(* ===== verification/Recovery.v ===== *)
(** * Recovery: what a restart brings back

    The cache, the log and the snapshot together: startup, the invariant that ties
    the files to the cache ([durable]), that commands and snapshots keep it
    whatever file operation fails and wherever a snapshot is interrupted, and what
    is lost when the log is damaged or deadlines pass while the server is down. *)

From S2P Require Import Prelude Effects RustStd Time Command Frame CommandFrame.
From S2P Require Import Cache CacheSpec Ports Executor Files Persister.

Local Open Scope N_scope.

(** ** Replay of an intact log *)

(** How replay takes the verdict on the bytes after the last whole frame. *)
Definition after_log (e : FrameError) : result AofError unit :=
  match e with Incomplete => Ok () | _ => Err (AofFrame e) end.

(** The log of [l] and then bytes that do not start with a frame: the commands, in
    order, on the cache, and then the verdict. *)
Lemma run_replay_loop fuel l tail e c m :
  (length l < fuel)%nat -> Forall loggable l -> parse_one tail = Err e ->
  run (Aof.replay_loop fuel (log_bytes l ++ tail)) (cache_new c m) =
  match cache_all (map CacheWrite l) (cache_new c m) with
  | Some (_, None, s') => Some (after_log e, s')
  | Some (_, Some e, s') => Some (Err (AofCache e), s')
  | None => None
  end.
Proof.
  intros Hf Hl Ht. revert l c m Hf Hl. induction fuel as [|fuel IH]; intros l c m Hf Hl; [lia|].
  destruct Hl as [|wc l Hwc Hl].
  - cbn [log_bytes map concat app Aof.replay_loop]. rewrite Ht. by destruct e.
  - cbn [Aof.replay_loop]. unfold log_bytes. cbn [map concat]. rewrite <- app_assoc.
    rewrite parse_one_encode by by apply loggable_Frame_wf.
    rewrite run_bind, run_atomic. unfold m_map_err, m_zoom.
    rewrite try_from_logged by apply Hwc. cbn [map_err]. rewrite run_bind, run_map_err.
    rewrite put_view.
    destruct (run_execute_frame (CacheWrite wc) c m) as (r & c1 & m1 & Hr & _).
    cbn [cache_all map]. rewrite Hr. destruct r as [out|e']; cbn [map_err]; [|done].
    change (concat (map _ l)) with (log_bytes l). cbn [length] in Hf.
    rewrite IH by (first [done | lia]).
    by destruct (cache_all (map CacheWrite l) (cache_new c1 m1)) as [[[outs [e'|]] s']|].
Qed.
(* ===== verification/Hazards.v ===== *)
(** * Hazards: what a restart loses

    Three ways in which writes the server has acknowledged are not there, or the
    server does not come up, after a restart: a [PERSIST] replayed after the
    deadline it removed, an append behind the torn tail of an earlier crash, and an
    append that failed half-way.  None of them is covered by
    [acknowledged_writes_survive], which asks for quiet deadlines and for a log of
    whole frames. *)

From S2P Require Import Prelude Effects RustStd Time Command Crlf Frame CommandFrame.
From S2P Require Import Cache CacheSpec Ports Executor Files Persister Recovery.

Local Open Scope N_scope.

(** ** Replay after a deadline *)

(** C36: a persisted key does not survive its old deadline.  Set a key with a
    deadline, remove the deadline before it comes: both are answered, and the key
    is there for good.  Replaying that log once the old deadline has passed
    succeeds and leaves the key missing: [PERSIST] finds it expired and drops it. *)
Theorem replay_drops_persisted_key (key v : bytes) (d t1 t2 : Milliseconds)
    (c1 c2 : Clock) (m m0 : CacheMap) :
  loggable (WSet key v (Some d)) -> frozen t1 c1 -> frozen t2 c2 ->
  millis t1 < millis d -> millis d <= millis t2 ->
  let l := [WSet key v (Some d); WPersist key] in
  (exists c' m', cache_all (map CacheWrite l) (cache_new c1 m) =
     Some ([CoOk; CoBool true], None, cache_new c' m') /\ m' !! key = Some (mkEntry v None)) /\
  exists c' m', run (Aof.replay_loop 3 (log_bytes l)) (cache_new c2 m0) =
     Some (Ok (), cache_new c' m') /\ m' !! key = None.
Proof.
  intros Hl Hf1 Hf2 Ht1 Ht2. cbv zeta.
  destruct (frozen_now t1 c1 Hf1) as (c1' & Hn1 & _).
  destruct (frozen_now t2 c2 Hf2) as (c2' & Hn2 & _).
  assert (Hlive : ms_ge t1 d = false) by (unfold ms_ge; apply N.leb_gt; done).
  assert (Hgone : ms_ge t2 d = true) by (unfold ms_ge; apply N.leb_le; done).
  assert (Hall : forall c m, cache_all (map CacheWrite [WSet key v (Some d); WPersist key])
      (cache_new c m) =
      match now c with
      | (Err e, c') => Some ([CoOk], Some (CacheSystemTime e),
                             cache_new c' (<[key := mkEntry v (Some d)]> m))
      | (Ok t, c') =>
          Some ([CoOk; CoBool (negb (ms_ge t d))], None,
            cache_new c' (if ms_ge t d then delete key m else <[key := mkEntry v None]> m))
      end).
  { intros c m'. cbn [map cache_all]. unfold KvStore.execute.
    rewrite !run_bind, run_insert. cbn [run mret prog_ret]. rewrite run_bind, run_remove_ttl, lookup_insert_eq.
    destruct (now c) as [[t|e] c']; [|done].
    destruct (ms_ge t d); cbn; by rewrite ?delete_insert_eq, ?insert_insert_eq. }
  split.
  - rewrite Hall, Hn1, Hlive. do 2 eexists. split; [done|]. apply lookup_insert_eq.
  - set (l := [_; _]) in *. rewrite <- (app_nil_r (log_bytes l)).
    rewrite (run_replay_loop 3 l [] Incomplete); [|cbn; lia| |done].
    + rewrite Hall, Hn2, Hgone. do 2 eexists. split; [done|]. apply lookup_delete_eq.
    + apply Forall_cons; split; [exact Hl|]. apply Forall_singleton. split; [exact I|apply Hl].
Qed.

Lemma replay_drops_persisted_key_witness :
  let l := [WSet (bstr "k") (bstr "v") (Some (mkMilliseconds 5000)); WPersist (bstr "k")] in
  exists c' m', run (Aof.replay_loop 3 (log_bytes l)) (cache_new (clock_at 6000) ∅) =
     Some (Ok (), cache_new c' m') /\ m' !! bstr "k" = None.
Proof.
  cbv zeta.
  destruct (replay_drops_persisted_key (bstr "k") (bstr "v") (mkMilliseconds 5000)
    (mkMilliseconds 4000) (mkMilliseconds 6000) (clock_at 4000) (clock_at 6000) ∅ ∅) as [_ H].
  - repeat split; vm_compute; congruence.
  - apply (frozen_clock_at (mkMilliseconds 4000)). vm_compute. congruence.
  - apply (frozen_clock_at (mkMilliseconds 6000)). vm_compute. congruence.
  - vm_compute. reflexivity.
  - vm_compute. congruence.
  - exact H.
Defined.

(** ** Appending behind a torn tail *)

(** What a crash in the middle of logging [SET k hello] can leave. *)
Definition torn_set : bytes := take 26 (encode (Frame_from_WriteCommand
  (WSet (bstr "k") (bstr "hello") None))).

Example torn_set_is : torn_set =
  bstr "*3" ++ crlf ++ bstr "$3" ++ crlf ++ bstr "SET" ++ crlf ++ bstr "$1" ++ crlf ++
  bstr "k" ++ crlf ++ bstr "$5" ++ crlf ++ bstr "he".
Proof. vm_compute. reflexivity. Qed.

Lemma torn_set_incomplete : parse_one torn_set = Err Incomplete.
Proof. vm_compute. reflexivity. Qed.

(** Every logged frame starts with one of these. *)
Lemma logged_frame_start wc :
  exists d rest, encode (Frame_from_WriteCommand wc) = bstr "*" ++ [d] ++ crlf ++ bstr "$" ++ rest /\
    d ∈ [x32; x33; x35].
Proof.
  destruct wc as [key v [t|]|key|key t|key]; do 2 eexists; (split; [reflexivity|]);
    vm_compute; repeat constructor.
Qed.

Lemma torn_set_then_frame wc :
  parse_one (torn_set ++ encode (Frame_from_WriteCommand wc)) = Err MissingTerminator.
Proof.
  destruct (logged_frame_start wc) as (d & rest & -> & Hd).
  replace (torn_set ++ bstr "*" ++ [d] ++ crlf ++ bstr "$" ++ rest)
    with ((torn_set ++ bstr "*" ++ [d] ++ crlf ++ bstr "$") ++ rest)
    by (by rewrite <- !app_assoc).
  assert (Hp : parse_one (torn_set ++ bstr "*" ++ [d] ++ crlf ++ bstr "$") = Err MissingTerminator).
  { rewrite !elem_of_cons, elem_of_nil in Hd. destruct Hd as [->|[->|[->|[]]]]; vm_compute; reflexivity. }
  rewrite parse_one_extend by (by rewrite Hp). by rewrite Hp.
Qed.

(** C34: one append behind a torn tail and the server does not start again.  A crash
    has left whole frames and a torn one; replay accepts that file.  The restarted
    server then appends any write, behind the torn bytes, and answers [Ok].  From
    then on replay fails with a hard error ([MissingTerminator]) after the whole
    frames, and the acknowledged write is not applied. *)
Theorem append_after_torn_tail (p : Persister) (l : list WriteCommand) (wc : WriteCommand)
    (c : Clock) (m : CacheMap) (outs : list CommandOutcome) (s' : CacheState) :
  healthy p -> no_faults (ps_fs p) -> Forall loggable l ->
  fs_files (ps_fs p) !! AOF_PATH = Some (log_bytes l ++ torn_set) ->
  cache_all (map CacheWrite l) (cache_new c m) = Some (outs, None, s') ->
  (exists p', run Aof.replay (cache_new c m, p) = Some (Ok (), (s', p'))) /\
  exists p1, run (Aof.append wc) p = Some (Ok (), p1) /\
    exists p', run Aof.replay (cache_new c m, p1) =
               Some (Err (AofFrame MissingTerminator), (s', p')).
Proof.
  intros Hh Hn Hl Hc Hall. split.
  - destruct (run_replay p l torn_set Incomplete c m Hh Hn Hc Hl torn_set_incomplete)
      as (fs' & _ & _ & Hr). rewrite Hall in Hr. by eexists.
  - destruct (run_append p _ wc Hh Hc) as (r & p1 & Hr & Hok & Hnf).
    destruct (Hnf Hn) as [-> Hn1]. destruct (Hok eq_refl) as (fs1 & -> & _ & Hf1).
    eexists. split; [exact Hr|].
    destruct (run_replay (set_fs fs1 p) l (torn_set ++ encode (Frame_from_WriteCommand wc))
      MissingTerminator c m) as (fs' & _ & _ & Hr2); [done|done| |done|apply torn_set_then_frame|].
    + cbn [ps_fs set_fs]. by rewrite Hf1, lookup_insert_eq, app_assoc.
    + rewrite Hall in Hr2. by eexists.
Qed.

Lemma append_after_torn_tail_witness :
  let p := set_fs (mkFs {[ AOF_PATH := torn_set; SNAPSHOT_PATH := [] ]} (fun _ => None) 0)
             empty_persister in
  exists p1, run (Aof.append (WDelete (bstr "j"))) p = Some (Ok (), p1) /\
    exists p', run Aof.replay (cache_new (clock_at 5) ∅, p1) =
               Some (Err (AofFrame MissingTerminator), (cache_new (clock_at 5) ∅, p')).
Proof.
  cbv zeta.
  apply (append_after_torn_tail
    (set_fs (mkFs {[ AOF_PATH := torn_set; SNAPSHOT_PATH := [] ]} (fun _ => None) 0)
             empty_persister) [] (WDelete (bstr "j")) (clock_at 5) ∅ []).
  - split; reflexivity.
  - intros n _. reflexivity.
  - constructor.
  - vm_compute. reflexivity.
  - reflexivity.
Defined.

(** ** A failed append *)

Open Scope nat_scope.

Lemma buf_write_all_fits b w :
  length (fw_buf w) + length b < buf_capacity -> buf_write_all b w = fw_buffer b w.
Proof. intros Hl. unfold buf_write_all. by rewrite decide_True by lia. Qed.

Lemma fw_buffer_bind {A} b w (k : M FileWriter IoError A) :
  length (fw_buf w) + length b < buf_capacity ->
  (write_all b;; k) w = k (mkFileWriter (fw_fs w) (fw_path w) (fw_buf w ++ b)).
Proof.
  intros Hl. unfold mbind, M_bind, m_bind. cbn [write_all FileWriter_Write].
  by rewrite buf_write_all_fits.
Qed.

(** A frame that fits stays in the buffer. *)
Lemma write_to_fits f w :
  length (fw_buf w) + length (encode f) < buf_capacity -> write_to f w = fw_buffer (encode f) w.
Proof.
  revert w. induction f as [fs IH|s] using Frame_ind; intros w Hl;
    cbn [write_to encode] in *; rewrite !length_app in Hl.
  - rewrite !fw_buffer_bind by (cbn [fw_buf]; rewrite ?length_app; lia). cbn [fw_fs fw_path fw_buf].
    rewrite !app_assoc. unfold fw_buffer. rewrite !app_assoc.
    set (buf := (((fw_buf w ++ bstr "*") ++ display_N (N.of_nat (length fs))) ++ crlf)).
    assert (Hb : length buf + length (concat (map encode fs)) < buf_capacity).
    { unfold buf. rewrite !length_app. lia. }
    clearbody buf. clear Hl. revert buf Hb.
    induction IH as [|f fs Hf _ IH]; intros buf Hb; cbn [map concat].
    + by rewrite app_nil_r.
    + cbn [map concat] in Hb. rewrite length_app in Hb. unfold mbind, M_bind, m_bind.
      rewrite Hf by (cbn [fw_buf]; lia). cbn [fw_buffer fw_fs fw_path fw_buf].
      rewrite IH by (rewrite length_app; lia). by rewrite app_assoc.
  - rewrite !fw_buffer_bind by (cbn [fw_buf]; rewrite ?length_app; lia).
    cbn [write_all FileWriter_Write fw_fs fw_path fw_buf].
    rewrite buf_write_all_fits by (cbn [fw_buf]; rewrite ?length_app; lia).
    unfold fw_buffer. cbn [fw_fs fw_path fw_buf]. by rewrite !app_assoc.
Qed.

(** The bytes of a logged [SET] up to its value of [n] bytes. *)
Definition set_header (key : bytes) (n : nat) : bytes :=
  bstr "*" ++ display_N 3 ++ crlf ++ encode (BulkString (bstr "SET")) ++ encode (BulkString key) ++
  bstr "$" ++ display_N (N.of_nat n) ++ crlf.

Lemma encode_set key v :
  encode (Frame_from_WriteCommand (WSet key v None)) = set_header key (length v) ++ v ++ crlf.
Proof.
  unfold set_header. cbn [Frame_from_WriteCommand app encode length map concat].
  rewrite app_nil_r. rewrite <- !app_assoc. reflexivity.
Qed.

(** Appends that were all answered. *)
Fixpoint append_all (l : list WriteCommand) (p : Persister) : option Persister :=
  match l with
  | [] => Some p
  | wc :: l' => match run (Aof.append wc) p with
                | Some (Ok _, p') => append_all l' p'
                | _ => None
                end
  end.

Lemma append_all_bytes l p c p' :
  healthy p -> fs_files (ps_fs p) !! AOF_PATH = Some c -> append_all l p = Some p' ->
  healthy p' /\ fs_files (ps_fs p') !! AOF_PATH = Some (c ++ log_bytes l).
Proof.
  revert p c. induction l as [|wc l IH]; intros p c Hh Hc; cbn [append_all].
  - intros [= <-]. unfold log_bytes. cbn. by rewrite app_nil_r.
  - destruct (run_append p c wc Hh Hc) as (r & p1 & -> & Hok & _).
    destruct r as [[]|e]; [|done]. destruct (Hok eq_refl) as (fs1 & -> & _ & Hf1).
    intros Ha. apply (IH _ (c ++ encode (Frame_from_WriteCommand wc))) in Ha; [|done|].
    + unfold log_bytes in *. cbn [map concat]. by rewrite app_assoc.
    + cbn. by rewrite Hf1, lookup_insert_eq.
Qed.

◆ **Task to carry out**: From the line with "[] => Some p" to the end of the listing above, set down every line exactly as it appears, both ends included.

◆ **Your solution**:
  | [] => Some p
  | wc :: l' => match run (Aof.append wc) p with
                | Some (Ok _, p') => append_all l' p'
                | _ => None
                end
  end.

Lemma append_all_bytes l p c p' :
  healthy p -> fs_files (ps_fs p) !! AOF_PATH = Some c -> append_all l p = Some p' ->
  healthy p' /\ fs_files (ps_fs p') !! AOF_PATH = Some (c ++ log_bytes l).
Proof.
  revert p c. induction l as [|wc l IH]; intros p c Hh Hc; cbn [append_all].
  - intros [= <-]. unfold log_bytes. cbn. by rewrite app_nil_r.
  - destruct (run_append p c wc Hh Hc) as (r & p1 & -> & Hok & _).
    destruct r as [[]|e]; [|done]. destruct (Hok eq_refl) as (fs1 & -> & _ & Hf1).
    intros Ha. apply (IH _ (c ++ encode (Frame_from_WriteCommand wc))) in Ha; [|done|].
    + unfold log_bytes in *. cbn [map concat]. by rewrite app_assoc.
    + cbn. by rewrite Hf1, lookup_insert_eq.
Qed.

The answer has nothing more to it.